YOUR GOAL
Using the records below, repeat exactly the lines from the one holding "<-]. cbn. lia." through the one holding "assert (Hwf : wf", both ends included, and no others.

Start of RAW DATA

(** X19. The connection handle is made once and used again.  On a client
    whose handles are its own, [_get_client] returns a handle that is open;
    a second call returns the same handle and makes no new one; and as long
    as the handle stays open, so does every further call. *)
Theorem handle_is_reused (c : Client.t) :
  wf c ->
  let (h, c1) := _get_client c in
  wf c1
  /\ is_closed c1 h = false
  /\ _client c1 = Some h
  /\ _get_client c1 = (h, c1)
  /\ (opened c1 = opened c \/ (opened c1 = S (opened c) /\ h = opened c)).
Proof.
  intros Hwf. pose proof Hwf as [Hclosed Hcur].
  assert (Hfresh : is_closed c (opened c) = false).
  { apply not_true_is_false. rewrite is_closed_true. intros H.
    apply Hclosed in H. lia. }
  assert (Hnew : let c1 := {| base_url := base_url c; _client := Some (opened c);
                              opened := S (opened c); closed := closed c |} in
                 wf c1 /\ is_closed c1 (opened c) = false
                 /\ _client c1 = Some (opened c)
                 /\ _get_client c1 = (opened c, c1)
                 /\ (opened c1 = opened c
                     \/ (opened c1 = S (opened c) /\ opened c = opened c))).
  { intros c1. split; [|split; [|split; [|split]]].
    - split.
      + intros h' H. apply Hclosed in H. cbn. lia.
      + intros h' [= <-]. cbn. lia.
    - exact Hfresh.
    - reflexivity.
    - unfold _get_client. cbn [_client c1].
      change (is_closed _ (opened c)) with (is_closed c (opened c)).
      now rewrite Hfresh.
    - right. split; reflexivity. }
  unfold _get_client.
  destruct (_client c) as [h|] eqn:E; [|exact Hnew].
  destruct (is_closed c h) eqn:Ec; [exact Hnew|].
  split; [exact Hwf|]. split; [exact Ec|]. split; [exact E|].
  split; [|now left]. unfold _get_client. now rewrite E, Ec.
Qed.

Lemma handle_is_reused_witness :
  _get_client (snd (_get_client (init "http://127.0.0.1:4096/")))
  = (0, snd (_get_client (init "http://127.0.0.1:4096/"))).
Proof.
  assert (Hwf : wf (init "http://127.0.0.1:4096/"))
    by (split; [intros h []|discriminate]).
  pose proof (handle_is_reused _ Hwf) as H.
  destruct (_get_client (init "http://127.0.0.1:4096/")) as [h c1] eqn:E.
  destruct H as (_ & _ & _ & H & _).
  injection E as <- _. exact H.
Defined.

(** X20. Closing.  [close] closes the handle in use and forgets it; a
    second [close] changes nothing; and the next [_get_client] makes a new
    handle, which is open and is not the one that was closed. *)
Theorem close_then_reopen (c : Client.t) (h0 : nat) :
  wf c ->
  _client c = Some h0 ->
  close (close c) = close c
  /\ _client (close c) = None
  /\ is_closed (close c) h0 = true
  /\ wf (close c)
  /\ fst (_get_client (close c)) = opened c
  /\ fst (_get_client (close c)) <> h0
  /\ is_closed (snd (_get_client (close c))) (opened c) = false.
Proof.
  intros [Hclosed Hcur] E. unfold close. rewrite E. cbn [_client].
  pose proof (Hcur h0 E) as Hlt.
  repeat split.
  - unfold is_closed. cbn. now rewrite Nat.eqb_refl.
  - intros h [<-|H]; cbn; [exact Hlt|now apply Hclosed].
  - discriminate.
  - unfold _get_client. cbn. lia.
  - unfold _get_client. cbn [_client snd closed opened].
    apply not_true_is_false. rewrite is_closed_true. cbn [closed].
    intros [H|H]; [lia|]. apply Hclosed in H. lia.
Qed.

End of RAW DATA

EXERCISE RESULT
      + intros h' [= <-]. cbn. lia.
    - exact Hfresh.
    - reflexivity.
    - unfold _get_client. cbn [_client c1].
      change (is_closed _ (opened c)) with (is_closed c (opened c)).
      now rewrite Hfresh.
    - right. split; reflexivity. }
  unfold _get_client.
  destruct (_client c) as [h|] eqn:E; [|exact Hnew].
  destruct (is_closed c h) eqn:Ec; [exact Hnew|].
  split; [exact Hwf|]. split; [exact Ec|]. split; [exact E|].
  split; [|now left]. unfold _get_client. now rewrite E, Ec.
Qed.

Lemma handle_is_reused_witness :
  _get_client (snd (_get_client (init "http://127.0.0.1:4096/")))
  = (0, snd (_get_client (init "http://127.0.0.1:4096/"))).
Proof.
  assert (Hwf : wf (init "http://127.0.0.1:4096/"))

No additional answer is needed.